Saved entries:
(** C6. Neither generator lets an exception out: every run returns
    normally. When the body of the [try] raises, the events are the
    progress events yielded until then followed by exactly one [error]
    event that carries the message of the exception; when it does not
    raise, no [error] event is yielded at all. *)
Theorem streams_never_raise :
  (forall prompt template_name description tags generation_mode
          reference_image,
      let body :=
        generate_stream_try get_role_provider prompt template_name
          description tags generation_mode reference_image
          (stream_prompt prompt generation_mode reference_image) [] in
      let run :=
        generate_template_with_ai_stream get_role_provider prompt
          template_name description tags generation_mode reference_image []
      in
      run.1 = Ok tt
      /\ match body.1 with
         | Raise e =>
             run.2 = body.2 ++ [error (exn_msg e)]
             /\ Forall is_thinking body.2
         | Ok _ =>
             run.2 = body.2 /\ Forall (fun ev => ~ is_error ev) body.2
         end)
  /\ (forall current_html adjustment_request template_name,
      let body :=
        adjust_stream_try get_role_provider adjustment_request
          template_name (adjust_prompt current_html adjustment_request) []
      in
      let run :=
        adjust_template_with_ai_stream get_role_provider current_html
          adjustment_request template_name [] in
      run.1 = Ok tt
      /\ match body.1 with
         | Raise e =>
             run.2 = body.2 ++ [error (exn_msg e)]
             /\ Forall is_thinking body.2
         | Ok _ =>
             run.2 = body.2 /\ Forall (fun ev => ~ is_error ev) body.2
         end).
Proof.
  split.
  - intros prompt template_name description tags generation_mode
      reference_image body run.
    pose proof (generate_stream_try_shape prompt template_name description
                  tags generation_mode reference_image
                  (stream_prompt prompt generation_mode reference_image))
      as H.
    cbn zeta in H. fold body in H.
    subst run. unfold generate_template_with_ai_stream, catch. fold body.
    destruct body as [[[]|e] evs]; cbn [fst snd] in *.
    + split; [done |]. split; [done |].
      destruct (multimodal _ _); [by apply thinking_not_error |].
      destruct H as (pre & msg & r & -> & Hpre).
      apply Forall_app_2; [by apply thinking_not_error |].
      apply Forall_cons_2; [exact (fun H => H) | apply Forall_nil_2].
    + done.
  - intros current_html adjustment_request template_name body run.
    pose proof (adjust_stream_try_shape adjustment_request template_name
                  (adjust_prompt current_html adjustment_request)) as H.
    cbn zeta in H. fold body in H.
    subst run. unfold adjust_template_with_ai_stream, catch. fold body.
    destruct body as [[[]|e] evs]; cbn [fst snd] in *.
    + split; [done |]. split; [done |].
      destruct H as (pre & msg & html & name & -> & Hpre).
      apply Forall_app_2; [by apply thinking_not_error |].
      apply Forall_cons_2; [exact (fun H => H) | apply Forall_nil_2].
    + done.
Qed.
(** C7. For a table of distinct ordinary names, the returned list has at
    most one entry per field; every entry is the entry [{k: kind}] of a
    declared field [k] with a recorded failure of that kind; and the
    entries come in the order in which [Object.keys] enumerates the
    fields. *)
Theorem error_list_shape fields provided :
  NoDup (Object_keys fields) ->
  ordinary_names fields ->
  exists l s',
    run (errors h (Model.mk fields provided)) = (Normal l, s')
    ∧ (forall k, (length (entries_for k l) ≤ 1)%nat)
    ∧ exists ks,
        ks `sublist_of` Object_keys fields
        ∧ Forall2 (entry_of_field fields provided) l ks.
Proof.
  intros Hnd _. unfold run.
  destruct (errors_run h (Model.mk fields provided) initial) as [err ->].
  eexists _, _. split; [done|]. cbn [Model.fields Model.data].
  destruct (all_pushed_shape fields provided (Object_keys fields))
    as (ks & Hsub & Hall).
  split; [|by exists ks].
  intros k. eapply entries_for_shape; [done|]. by eapply sublist_NoDup.
Qed.

End Claims.

(** C8. [URL] tries the absolute http/https pattern first and the
    root-relative one only when the first fails; it accepts a value iff
    the string of the value matches one of the two patterns, that is, iff
    it has the absolute or the root-relative shape; when both fail the
    failure that propagates is the second one, of kind [regexp]; and it
    accepts the three sample URLs and rejects the [ftp] one. *)
Theorem URL_either_shape (input : value) :
  URL input = match RegEx fq_url input with
              | Normal _ => Normal tt
              | Throw _ => RegEx local_url input
              end
  ∧ (URL input = Normal tt
     <-> test fq_url (ToString input) = true
         ∨ test local_url (ToString input) = true)
  ∧ (URL input = Normal tt
     <-> absolute_shape (ToString input) ∨ relative_shape (ToString input))
  ∧ (test fq_url (ToString input) = false ->
     test local_url (ToString input) = false ->
     URL input = Throw (ValidationError (str "regexp")))
  ∧ URL (VStr (str "http://example.com/")) = Normal tt
  ∧ URL (VStr (str "/relative/path")) = Normal tt
  ∧ URL (VStr (str "https://example.com:443/")) = Normal tt
  ∧ URL (VStr (str "ftp://example.com/path"))
    = Throw (ValidationError (str "regexp")).
Proof.
  assert (Hiff : URL input = Normal tt
                 <-> test fq_url (ToString input) = true
                     ∨ test local_url (ToString input) = true).
  { unfold URL, RegEx, try_catch. split.
    - destruct (test fq_url (ToString input)); [by left|].
      destruct (test local_url (ToString input)); [by right | done].
    - intros [->| ->]; [done|].
      by destruct (test fq_url (ToString input)). }
  split; [|split; [done|split; [|split]]].
  - unfold URL, try_catch. by destruct (RegEx fq_url input) as [[]|].
  - by rewrite Hiff, fq_url_shape, local_url_shape.
  - unfold URL, RegEx, try_catch. by intros -> ->.
  - repeat split; vm_compute; reflexivity.
Qed.

(** C9. [Email] compares letters exactly: the pattern of line 43 spells its
    letter classes in lowercase and carries no [i] flag, although the
    comment of line 42 announces the addresses of RFC 2822, in which the
    case of the domain is irrelevant.  It accepts ["b@example.com"] and
    ["alice@example.org"] and rejects ["B@EXAMPLE.COM"] and
    ["alice@Example.org"], which differ from them by the case of letters
    only; and as the pattern is not anchored it accepts ["Bob@example.com"]
    through its part ["ob@example.com"]. *)
Theorem Email_case_sensitive :
  Email (VStr (str "b@example.com")) = Normal tt
  ∧ Email (VStr (str "B@EXAMPLE.COM")) = Throw (ValidationError (str "regexp"))
  ∧ lowercase (str "B@EXAMPLE.COM") = str "b@example.com"
  ∧ Email (VStr (str "alice@example.org")) = Normal tt
  ∧ Email (VStr (str "alice@Example.org")) = Throw (ValidationError (str "regexp"))
  ∧ lowercase (str "alice@Example.org") = str "alice@example.org"
  ∧ Email (VStr (str "Bob@example.com")) = Normal tt
  ∧ Email (VStr (str "ob@example.com")) = Normal tt
  ∧ Email (VStr (str "B@example.com")) = Throw (ValidationError (str "regexp")).
Proof. repeat split; vm_compute; reflexivity. Qed.

(** Hence acceptance is not invariant under a change of case. *)
Lemma Email_not_case_insensitive :
  ¬ (forall s s' : jsstring,
        lowercase s = lowercase s' ->
        (Email (VStr s) = Normal tt <-> Email (VStr s') = Normal tt)).
Proof.
  intros Hall.
  destruct (Hall (str "b@example.com") (str "B@EXAMPLE.COM")) as [Hup _].
  - vm_compute. reflexivity.
  - assert (Hacc : Email (VStr (str "b@example.com")) = Normal tt)
      by (vm_compute; reflexivity).
    specialize (Hup Hacc). vm_compute in Hup. discriminate Hup.
Qed.

(** The one direction that the pattern does give: lowercasing the letters
    of an accepted string keeps it accepted. *)
Lemma Email_lowercase_accepted (s : jsstring) :
  Email (VStr s) = Normal tt ->
  Email (VStr (lowercase s)) = Normal tt
  ∧ Email (VStr (str "b@example.com")) = Normal tt
  ∧ Email (VStr (str "B@EXAMPLE.COM")) = Throw (ValidationError (str "regexp")).
Proof.
  intros Hs. split; [|split; vm_compute; reflexivity].
  unfold Email in *. apply RegEx_accepts. apply RegEx_accepts in Hs. simpl in *.
  apply test_fmap; [apply email_regex_stable | done].
Qed.

Lemma get_field_elem fields k f : get_field fields k = Some f -> (k, f) ∈ fields.
Proof.
  induction fields as [|[k' f'] rest IH]; simpl; [done|].
  case_decide; [intros [= ->]; subst; by left | right; auto].
Qed.

Section Declared.

Variable h : host.



Lemma ISODate_parses input :
  ISODate h input
  = if parses h (ToString input) then Normal tt
    else Throw (ValidationError (str "isodate")).
Proof. unfold ISODate, parses. by destruct (isNaN _). Qed.

Lemma errors_result this :
  fst (run (errors h this))
  = Normal (all_pushed (Model.fields this) (Model.data this)).
Proof.
  unfold run. by destruct (errors_run h this initial) as [err ->].
Qed.

Lemma get_field_NoDup fields k f :
  NoDup (Object_keys fields) -> (k, f) ∈ fields -> get_field fields k = Some f.
Proof.
  unfold Object_keys. induction fields as [|[k' f'] rest IH]; simpl.
  - by intros _ ?%elem_of_nil.
  - intros [Hk' Hnd]%NoDup_cons [[= -> ->]|Hin]%elem_of_cons.
    + by rewrite decide_True.
    + rewrite decide_False; [by apply IH|].
      intros ->. apply Hk'. apply list_elem_of_fmap. by exists (k, f).
Qed.

(** In a table of distinct keys every key finds its own descriptor. *)
Lemma all_pushed_NoDup fields provided :
  NoDup (Object_keys fields) ->
  all_pushed fields provided
  = flat_map (fun kf => pushed kf.1 kf.2 (get provided kf.1)) fields.
Proof.
  intros Hnd. unfold all_pushed, Object_keys.
  assert (Hall : forall l : fields_table,
             (forall kf, kf ∈ l -> get_field fields kf.1 = Some kf.2) ->
             flat_map (with_field fields provided pushed) l.*1
             = flat_map (fun kf => pushed kf.1 kf.2 (get provided kf.1)) l).
  { induction l as [|kf l IH]; intros Hl; [done|]. simpl.
    unfold with_field at 1. rewrite (Hl kf) by (by left). f_equal.
    apply IH. intros kf' Hin. apply Hl. by right. }
  apply Hall. intros [k f] Hin. by apply get_field_NoDup.
Qed.

Lemma pushed_optional_ISODate k input :
  pushed k (optional [ISODate h]) input
  = if parses h (ToString input) then [] else [ {[ k := str "isodate" ]} ].
Proof.
  rewrite pushed_kind. unfold kind_of, optional, field, failures.
  cbn [Field.required Field.validators]. rewrite andb_false_r.
  cbn [omap list_omap]. rewrite ISODate_parses.
  by destruct (parses h (ToString input)).
Qed.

Aim of the task: Return the number of lines in the records holding the string "does", without any other words.

Output for this task: 2